Editorial

 

Encore un nouveau coup dur pour l’éducation, puisqu’un rapport inquiétant vient de paraître. Celui-ci remet en cause de nombreux acquis tels que les diplômes nationaux, les bourses et la gratuité de l’enseignement universitaire. Ce texte poursuit la logique de rentabilisation de l’éducation et pourrait permettre aux entreprises d’avoir une réelle emprise sur les établissements scolaires.

Nous devons faire comprendre aux technocrates et aux élus que notre éducation n’est pas une marchandise et que nous ne resterons pas inactifs devant le pourrissement de notre système éducatif. Seule la lutte paie !

 

Spezzano Albanese

Une expérience communaliste libertaire

Naissance de la FMB de Spezzano Albanese

 

Spezzano Albanese est une ville de Calabre (Sud de l’Italie) d’environ 10 000 habitants où les activités sont principalement liées à l’agriculture et au tertiaire, le travail au noir y est aussi très répandu et le taux de chômage très élevé. La Fédération municipale de base (FMB) est la résultante d’une présence anarchiste très enracinée sur le territoire depuis le début des années 70. A cette époque, la mairie était gérée par les communistes qui usaient allègrement de la corruption, du vol et du clientélisme. De plus, ceux-ci réprimaient fortement les anarchistes qui tentaient de favoriser la création de structures de base regroupant toutes les classes de la population réunies au sein de l’USZ (union syndicale de zone). Malheureusement, les efforts de la mairie firent imploser cette première tentative d’organisation libertaire. Ce n’est qu’en 1992, année où la mairie communiste fut décapitée par la magistrature, que les compagnons anarchistes et les habitants vont être amenés à créer la FMB. Elle s’est constituée après de nombreuses discussions et représente actuellement un contre-pouvoir et une alternative autogestionnaire constituant un germe d’auto-organisation face à la gestion institutionnelle et verticale du territoire et du social.

 

COMMENT ET AVEC QUI FONCTIONNE LA FMB

L’adhésion à la FMB ne se fait pas sur la base d’une idéologie politique spécifique, sur l’origine, le sexe, la religion, une vision philosophique, mais comme travailleurs, chômeurs, étudiants, retraités et citoyens.
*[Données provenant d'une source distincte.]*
(** The second callback raises on the first event: the two events behind
    it stay queued. *)
Lemma dispatch_raise_keeps_rest_witness :
  ∃ done e calls',
    XInput.__event_queue breaking
    = done ++ e :: [release_of XInput.KeyLeftTrigger;
                    press_of XInput.KeyRightTrigger]
    ∧ [press_of XInput.KeyLeftTrigger; press_of XInput.KeyLeftTrigger]
      = calls' ++ [e].
Proof.
  pose proof (dispatch_raise_keeps_rest breaking 0%nat) as H.
  cbv [XInput.__handle_events breaking XInput.drain XInput.run_callbacks
       XInput.__registered_callbacks XInput.__event_queue
       XInput.__prev_states counting failing] in H.
  simpl in H. exact (H eq_refl).
Defined.

(** The driver answers with an error code (no controller): nothing
    happens. *)
Lemma update_without_news_witness :
  XInput.update (XInput.init [(press_of XInput.KeyLeftTrigger, counting)])
    (1167, (reading 5 255 255).2) 0%nat
  = (Returned, XInput.init [(press_of XInput.KeyLeftTrigger, counting)],
     0%nat, []).
Proof.
  apply (update_without_news
           (XInput.init [(press_of XInput.KeyLeftTrigger, counting)])
           (1167, (reading 5 255 255).2) 0%nat).
  - reflexivity.
  - left. simpl. lia.
Defined.

(** A full deque of three with nothing pinned: the oldest item goes. *)
Lemma guarded_append_nothing_pinned_witness :
  Deque.deque_append_with_predicate
    {| Deque.items := [1%nat; 2%nat; 3%nat]; Deque.maxlen := 3 |} 4%nat
    (λ _, false)
  = Some {| Deque.items := [2%nat; 3%nat; 4%nat]; Deque.maxlen := 3 |}.
Proof.
  apply (guarded_append_nothing_pinned
           {| Deque.items := [1%nat; 2%nat; 3%nat]; Deque.maxlen := 3 |}
           4%nat (λ _, false)).
  - unfold Deque.len. simpl. lia.
  - repeat constructor.
Defined.

(** Three new items into a deque of two with bound three and nothing
    pinned: the last three remain. *)
Lemma guarded_extend_nothing_pinned_witness :
  Deque.deque_extend_with_predicate
    {| Deque.items := [1%nat; 2%nat]; Deque.maxlen := 3 |}
    [3%nat; 4%nat; 5%nat] (λ _, false)
  = Some {| Deque.items := [3%nat; 4%nat; 5%nat]; Deque.maxlen := 3 |}.
Proof.
  apply (guarded_extend_nothing_pinned
           {| Deque.items := [1%nat; 2%nat]; Deque.maxlen := 3 |}
           [3%nat; 4%nat; 5%nat] (λ _, false)).
  - unfold Deque.len. simpl. lia.
  - reflexivity.
Defined.

(** Two new items where there is room for two. *)
Lemma guarded_extend_room_witness :
  Deque.deque_extend_with_predicate
    {| Deque.items := [2%nat]; Deque.maxlen := 3 |} [4%nat; 6%nat] Nat.even
  = Some {| Deque.items := [2%nat; 4%nat; 6%nat]; Deque.maxlen := 3 |}.
Proof.
  apply (guarded_extend_room
           {| Deque.items := [2%nat]; Deque.maxlen := 3 |}
           [4%nat; 6%nat] Nat.even).
  unfold Deque.len. simpl. lia.
Defined.

(** Even numbers pinned, a full deque [2; 3; 4] and two odd newcomers. *)
Lemma guarded_extend_keeps_pinned_witness :
  ∃ dq',
    Deque.deque_extend_with_predicate
      {| Deque.items := [2%nat; 3%nat; 4%nat]; Deque.maxlen := 3 |}
      [5%nat; 7%nat] Nat.even = Some dq'
    ∧ Deque.maxlen dq' = 3%nat
    ∧ (Deque.len dq' ≤ 3)%nat
    ∧ Deque.items dq' `sublist_of` [2%nat; 3%nat; 4%nat] ++ [5%nat; 7%nat]
    ∧ filter (λ y, Nat.even y = true) [2%nat; 3%nat; 4%nat]
        `prefix_of` filter (λ y, Nat.even y = true) (Deque.items dq').
Proof.
  apply (guarded_extend_keeps_pinned
           {| Deque.items := [2%nat; 3%nat; 4%nat]; Deque.maxlen := 3 |}
           [5%nat; 7%nat] Nat.even).
  unfold Deque.len. simpl. lia.
Defined.

(** One more image after two screenshots. *)
Lemma add_image_spec_witness :
  (add_image "one more" (app first_pinned)).1 = Some ().
Proof.
  assert (Deque.len (_images (app first_pinned))
          ≤ Deque.maxlen (_images (app first_pinned)))%nat as Hle
    by (apply Nat.leb_le; vm_compute; reflexivity).
  exact (proj1 (add_image_spec "one more" (app first_pinned) Hle)).
Defined.

(** Remove all with the first of two screenshots pinned. *)
Lemma remove_all_keeps_pinned_witness :
  Deque.items (_images (_command_view_remove_all (app first_pinned)))
  = filter (λ image, pinnation_get (heap (app first_pinned)) image = true)
           (Deque.items (_images (app first_pinned))).
Proof.
  assert (history_within_limit (app first_pinned)) as Hlimit.
  { split; [apply Nat.leb_le; vm_compute; reflexivity|reflexivity]. }
  exact (proj1 (remove_all_keeps_pinned (app first_pinned) Hlimit)).
Defined.

(** Removing the second of two screenshots, and an image that is not
    there. *)
Lemma remove_collected_image_spec_witness :
  (_remove_collected_image 1%nat (app first_pinned)).1 = Some ()
  ∧ (_remove_collected_image 7%nat (app first_pinned)).1 = None.
Proof.
  split.
  - apply (proj2 (remove_collected_image_spec 1%nat (app first_pinned))).
    apply list_elem_of_further, list_elem_of_here.
  - apply (proj1 (remove_collected_image_spec 7%nat (app first_pinned))).
    change (Deque.items (_images (app first_pinned))) with [0%nat; 1%nat].
    intros Hin.
    apply elem_of_cons in Hin as [Hin|Hin]; [discriminate Hin|].
    apply elem_of_cons in Hin as [Hin|Hin]; [discriminate Hin|].
    by apply elem_of_nil in Hin.
Defined.

(** Rotating three screenshots brings the last one to the front. *)
Lemma rotate_rrotate_inverse_witness :
  Deque.items (_images (_command_view_rotate (app three_shots)))
  = [2%nat; 0%nat; 1%nat].
Proof.
  apply (proj1 (rotate_rrotate_inverse (app three_shots))
           [0%nat; 1%nat] 2%nat).
  reflexivity.
Defined.

(** Both triggers pulled one second after the start. *)
Lemma take_captures_witness :
  (_xinput_ltrt_command_action_take Z.sub Z.ltb (snapshot 1 255 255)
     (app (start quiet))).1 = Some ().
Proof.
  exact (proj1 (take_captures Z.sub Z.ltb (snapshot 1 255 255)
                  (app (start quiet)) eq_refl eq_refl eq_refl eq_refl
                  eq_refl (λ _, eq_refl))).
Defined.

(** The screen grab fails: the history stays empty. *)
Lemma take_raise_changes_nothing_witness :
  _images (_xinput_ltrt_command_action_take Z.sub Z.ltb (snapshot 1 255 255)
             (app (start grab_fails_once))).2
  = _images (app (start grab_fails_once)).
Proof.
  exact (proj1 (take_raise_changes_nothing Z.sub Z.ltb (snapshot 1 255 255)
                  (app (start grab_fails_once)) eq_refl)).
Defined.

(** The second of two screenshots is on the heap. *)
Lemma history_wellformed_always_witness :
  is_Some (heap (app (run [ActionTake; ActionTake] (start quiet)).1)
             !! 1%nat).
Proof.
  apply (proj2 (history_wellformed_always Z.sub Z.ltb 150 quiet
                  [ActionTake; ActionTake]) 1%nat).
  apply list_elem_of_further, list_elem_of_here.
Defined.

(** Polling switched on and off again: no timer is left. *)
Lemma no_timer_when_polling_off_witness :
  __xinput_polling_id
    (run [OptionLtRtTake (reading 1 0 0); OptionLtRtTake (reading 1 0 0)]
       (start quiet)).1 = false.
Proof.
  exact (proj1 (no_timer_when_polling_off Z.sub Z.ltb 150 quiet
                  [OptionLtRtTake (reading 1 0 0);
                   OptionLtRtTake (reading 1 0 0)] eq_refl)).
Defined.

(** Three columns: the images at 4 and 7 are in different cells. *)
Lemma grid_cells_distinct_witness :
  grid_cell 3 4 ≠ grid_cell 3 7.
Proof.
  apply (proj2 (proj2 (grid_cells_distinct [Some 3%nat])) 4%nat 7%nat).
  lia.
Defined.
La seule exigence est celle de l’acceptation des méthodes libertaires et de la praxis autogestionnaire. La FMB n’est en aucun cas un parti et elle ne présente pas de liste aux élections municipales. La fédération est divisée en unions professionnelles qui agissent sur le monde du travail et en union civique qui travaille sur les problématiques territoriales comme l’urbanisme, l’environnement, les services, etc. Sur toutes ces problématiques, les unions de la FMB discutent publiquement en assemblées qui débouchent sur des propositions dont doivent tenir compte, qu’ils le veuillent ou non, les élus.
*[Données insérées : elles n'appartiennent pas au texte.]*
(** X3. A source with no dollar and no backslash is one text part, and
    the preview of it is its escaped text; if it also has none of [&],
    [<], [>] and no line break, the preview is the source itself. *)
Theorem plain_source_passes_through (katex : Katex) (code : string) :
  is_empty code = false ->
  all_chars not_delimiter code = true ->
  parts code = [{| type := text; content := code |}]
  /\ processLatex (Some katex) code = escape_text code
  /\ (all_chars not_html_special code = true ->
      processLatex (Some katex) code = code).
Proof.
  intros Hne Hplain.
  assert (Hparts : parts code = [{| type := text; content := code |}]).
  { rewrite parts_unfold, (exec_plain _ Hplain), Hne. reflexivity. }
  assert (Hhtml : processLatex (Some katex) code = escape_text code).
  { unfold processLatex. now rewrite Hparts. }
  split; [exact Hparts|]. split; [exact Hhtml|].
  intros Hs. now rewrite Hhtml, escape_text_plain.
Qed.

Lemma plain_source_passes_through_witness :
  parts "Hello, world" = [{| type := text; content := "Hello, world" |}]
  /\ processLatex (Some {| renderToString := None |}) "Hello, world"
     = escape_text "Hello, world"
  /\ (all_chars not_html_special "Hello, world" = true ->
      processLatex (Some {| renderToString := None |}) "Hello, world"
      = "Hello, world").
Proof.
  apply (plain_source_passes_through {| renderToString := None |} "Hello, world");
    reflexivity.
Defined.

End SegmenterShapes.

(** ** The segmenter: what the renderer is given *)

Section MathContentFacts.
Import Segmenter.

#[local] Arguments Ascii.eqb : simpl never.

Lemma strip_suffix_sound lit s r : strip_suffix lit s = Some r -> s = r ++ lit.
Proof.
  revert r; induction s as [|c s IH]; intros r H; cbn [strip_suffix] in H.
  - destruct (String.eqb_spec "" lit) as [<-|]; [|discriminate].
    now inversion H.
  - destruct (String.eqb_spec (String c s) lit) as [<-|].
    + now inversion H.
    + destruct (strip_suffix lit s) as [r'|]; [|discriminate].
      inversion H; subst. simpl. now rewrite (IH r' eq_refl).
Qed.

Lemma strip_suffix_app lit r : strip_suffix lit (r ++ lit) = Some r.
Proof.
  induction r as [|c r IH].
  - change ("" ++ lit) with lit.
    destruct lit; cbn [strip_suffix]; now rewrite String.eqb_refl.
  - change (String c r ++ lit) with (String c (r ++ lit)). cbn [strip_suffix].
    destruct (String.eqb_spec (String c (r ++ lit)) lit) as [E|_].
    + apply (f_equal String.length) in E. simpl in E.
      rewrite length_append in E. lia.
    + now rewrite IH.
Qed.

Lemma last_char_app a b : is_empty b = false -> last_char (a ++ b) = last_char b.
Proof.
  intros Hb. induction a as [|c a IH]; [reflexivity|].
  simpl. rewrite IH. destruct (a ++ b) eqn:E; [|reflexivity].
  destruct a; simpl in E; [subst; discriminate | discriminate].
Qed.

(** A literal that ends in another character than the string is not
    its suffix. *)
Lemma strip_suffix_last lit s :
  is_empty lit = false -> last_char s <> last_char lit ->
  strip_suffix lit s = None.
Proof.
  intros Hl Hne. destruct (strip_suffix lit s) as [r|] eqn:E; [|reflexivity].
  apply strip_suffix_sound in E. subst. now rewrite last_char_app in Hne.
Qed.

Lemma strip_suffix_dollars body :
  all_chars not_dollar_nl body = true -> strip_suffix "$$" (body ++ "$") = None.
Proof.
  induction body as [|c body IH]; intros H; [reflexivity|].
  simpl in H. apply andb_true_iff in H as [Hc Hb].
  change (String c body ++ "$") with (String c (body ++ "$")).
  cbn [strip_suffix].
  destruct (String.eqb_spec (String c (body ++ "$")) "$$") as [E|_].
  - inversion E; subst. vm_compute in Hc. discriminate.
  - now rewrite (IH Hb).
Qed.

Lemma mathContent_single_dollar body :
  is_empty body = false -> all_chars not_dollar_nl body = true ->
  mathContent ("$" ++ body ++ "$") = "$" ++ body ++ "$".
Proof.
  intros Hne Hall.
  assert (Hlast : last_char ("$" ++ body ++ "$") = Some "$"%char).
  { change ("$" ++ body ++ "$") with (("$" ++ body) ++ "$").
    now rewrite last_char_app. }
  assert (H1 : strip_ends "$$" "$$" ("$" ++ body ++ "$") = "$" ++ body ++ "$").
  { unfold strip_ends.
    assert (Hp : strip_prefix "$$" ("$" ++ body ++ "$") = None).
    { destruct body as [|c body]; [discriminate|].
      simpl in Hall. apply andb_true_iff in Hall as [Hc _].
      unfold not_dollar_nl in Hc. apply andb_true_iff in Hc as [Hc _].
      apply negb_true_iff in Hc. unfold dollar in Hc.
      simpl. rewrite Ascii.eqb_sym. now rewrite Hc. }
    rewrite Hp.
    change ("$" ++ body ++ "$") with (String "$" (body ++ "$")).
    cbn [strip_suffix].
    destruct (String.eqb_spec (String "$" (body ++ "$")) "$$") as [E|_].
    - inversion E as [E']. destruct body; [discriminate|].
      simpl in E'. inversion E' as [[Ec Eb]]. destruct body; discriminate.
    - now rewrite (strip_suffix_dollars _ Hall). }
  unfold mathContent. rewrite H1.
  assert (H2 : forall open close : string,
             strip_prefix open ("$" ++ body ++ "$") = None ->
             is_empty close = false -> last_char close <> Some "$"%char ->
             strip_ends open close ("$" ++ body ++ "$") = "$" ++ body ++ "$").
  { intros open close Hp Hc Hl. unfold strip_ends. rewrite Hp.
    rewrite strip_suffix_last; [reflexivity | exact Hc |].
    rewrite Hlast. congruence. }
  rewrite (H2 "\[" "\]"); [|reflexivity|reflexivity|discriminate].
  rewrite (H2 "\(" "\)"); [|reflexivity|reflexivity|discriminate].
  reflexivity.
Qed.

Lemma mathContent_paren body :
  mathContent ("\(" ++ body ++ "\)") = body.
Proof.
  assert (Hlast : last_char ("\(" ++ body ++ "\)") = Some ")"%char).
  { change ("\(" ++ body ++ "\)") with (("\(" ++ body) ++ "\)").
    now rewrite last_char_app. }
  assert (H : forall open close : string,
             strip_prefix open ("\(" ++ body ++ "\)") = None ->
             is_empty close = false -> last_char close <> Some ")"%char ->
             strip_ends open close ("\(" ++ body ++ "\)") = "\(" ++ body ++ "\)").
  { intros open close Hp Hc Hl. unfold strip_ends. rewrite Hp.
    rewrite strip_suffix_last; [reflexivity | exact Hc |].
    rewrite Hlast. congruence. }
  unfold mathContent.
  rewrite (H "$$" "$$"); [|reflexivity|reflexivity|discriminate].
  rewrite (H "\[" "\]"); [|reflexivity|reflexivity|discriminate].
  unfold strip_ends.
  change (strip_prefix "\(" ("\(" ++ body ++ "\)")) with (Some (body ++ "\)")).
  cbv beta iota zeta. now rewrite strip_suffix_app.
Qed.

(** X4. What is handed to [renderToString] in inline mode.  For a
    [\(..\)] part it is the body, without the delimiters; for a [$..$]
    part it is the whole part, the two dollars included: none of the
    three [replace] calls removes a single dollar. *)
Theorem inline_math_content (code : string) (p : MathPart) :
  In p (parts code) -> type p = math ->
  (starts_with "\(" (content p) = true ->
   exists body, content p = "\(" ++ body ++ "\)"
                /\ mathContent (content p) = body
                /\ displayMode (content p) = false)
  /\ (single_dollar_math p = true ->
      mathContent (content p) = content p
      /\ displayMode (content p) = false).
Proof.
  intros Hin Hty. destruct (split_loop_math _ _ _ Hin Hty) as [s [r Hm]].
  destruct (match_at_delimited _ _ _ Hm)
    as [[b [Hb _]]|[[b [Hb _]]|[[b [Hb _]]|[b [Hb [Hne Hall]]]]]].
  - split.
    + rewrite Hb. discriminate.
    + unfold single_dollar_math. rewrite Hty, Hb. discriminate.
  - split.
    + rewrite Hb. discriminate.
    + unfold single_dollar_math. rewrite Hty, Hb. discriminate.
  - split.
    + intros _. exists b. rewrite Hb. split; [reflexivity|].
      split; [apply mathContent_paren | reflexivity].
    + unfold single_dollar_math. rewrite Hty, Hb. discriminate.
  - split.
    + rewrite Hb. discriminate.
    + intros _. rewrite Hb. split; [now apply mathContent_single_dollar|].
      destruct b as [|c b]; [discriminate|].
      simpl in Hall. apply andb_true_iff in Hall as [Hc _].
      unfold not_dollar_nl in Hc. apply andb_true_iff in Hc as [Hc _].
      apply negb_true_iff in Hc. unfold dollar in Hc.
      unfold displayMode, starts_with. simpl.
      rewrite Ascii.eqb_sym. now rewrite Hc.
Qed.

Lemma inline_math_content_witness :
  (starts_with "\(" "$x^2$" = true ->
   exists body, "$x^2$" = "\(" ++ body ++ "\)"
                /\ mathContent "$x^2$" = body
                /\ displayMode "$x^2$" = false)
  /\ (single_dollar_math {| type := math; content := "$x^2$" |} = true ->
      mathContent "$x^2$" = "$x^2$" /\ displayMode "$x^2$" = false).
Proof.
  apply (inline_math_content "a $x^2$ b" {| type := math; content := "$x^2$" |}).
  - vm_compute. right; left. reflexivity.
  - reflexivity.
Defined.

End MathContentFacts.

(** ** The document store: writes and what is read back *)

Section StoreFacts.
Import DocumentService.
Context (js : Runtime).

(** What was stored through a runtime that round-trips it is what
    [getDocuments] returns. *)
Lemma docs_of_stored items docs :
  round_trips js (JArray docs) ->
  docs_of js (safe_setItem (Storage items) DOCUMENTS_KEY
                (JSON_stringify js (JArray docs))) = docs.
Proof.
  intros [Hne Hrt]. unfold docs_of. rewrite getDocuments_cases.
  unfold safe_setItem, safe_getItem. simpl.
  rewrite lookup_insert_eq, Hne, Hrt. reflexivity.
Qed.

(** Where no entry is [null], the callbacks never throw. *)
Lemma id_is_has_id id d :
  d <> JNull -> id_is id d = Ok (has_id id d).
Proof.
  intros Hd. unfold id_is, has_id, string_field, read_id.
  destruct d; try contradiction; simpl;
    try reflexivity.
  destruct (obj_get "id" fields) as [[]|]; reflexivity.
Qed.

Lemma no_null_cons d docs :
  no_null (d :: docs) = true -> d <> JNull /\ no_null docs = true.
Proof.
  unfold no_null. simpl. intros H. apply andb_true_iff in H as [Hd Hr].
  split; [|exact Hr]. now destruct d.
Qed.

Lemma find_by_id_find id docs :
  no_null docs = true -> find_by_id id docs = Ok (find (has_id id) docs).
Proof.
  induction docs as [|d docs IH]; intros Hn; [reflexivity|].
  apply no_null_cons in Hn as [Hd Hn]. simpl.
  rewrite (id_is_has_id _ _ Hd). destruct (has_id id d); [reflexivity|].
  now apply IH.
Qed.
La FMB étant une structure autogérée, elle n’a pas d’organismes dirigeants. Les décisions y sont prises de manière autonome dans les assemblées de chacune des unions. L’assemblée générale des membres de la FMB a lieu une fois par an. Elle discute et coordonne les décisions déjà prises dans les unions professionnelles et dans l’union civique. Elle élit un comité exécutif qui a pour charge de coordonner et exécuter les décisions prises à la majorité. La minorité peut ne pas exécuter les décisions et exprimer son désaccord, même par des initiatives publiques. Par contre, elle ne peut empêcher l’exécution des décisions prises par la majorité. Pour terminer, il est important d’insister sur le fait que la FMB mène des luttes revendicatives et met également en œuvre des expérimentations autogestionnaires pour arriver à une alternative sociale communaliste, fédéraliste et libertaire.

 

QUELQUES EXEMPLES DE LUTTES MENÉES

La coopérative « Arcobaleno » : quand la mairie a rendu public son intention de privatiser le service de ramassage des ordures et de licencier le personnel, la FMB s’est publiquement opposée au projet et a créé, avec le personnel devant être licencié, une coopérative de production et de service, la coopérative Arcobaleno qu’ont rejoint depuis d’autres jeunes au chômage. Aujourd’hui, les activités de la coopérative vont de la peinture au nettoyage, en passant par divers services.

Taxe communale : des assemblées publiques appelées par la FMB se réunissent pendant la discussion du budget municipal. Y sont discutées l’importance des impôts et leur utilisation. Le but est de faire des contre propositions à celles de la mairie. Certaines de ces assemblées ont considéré comme illégitimes les décisions municipales.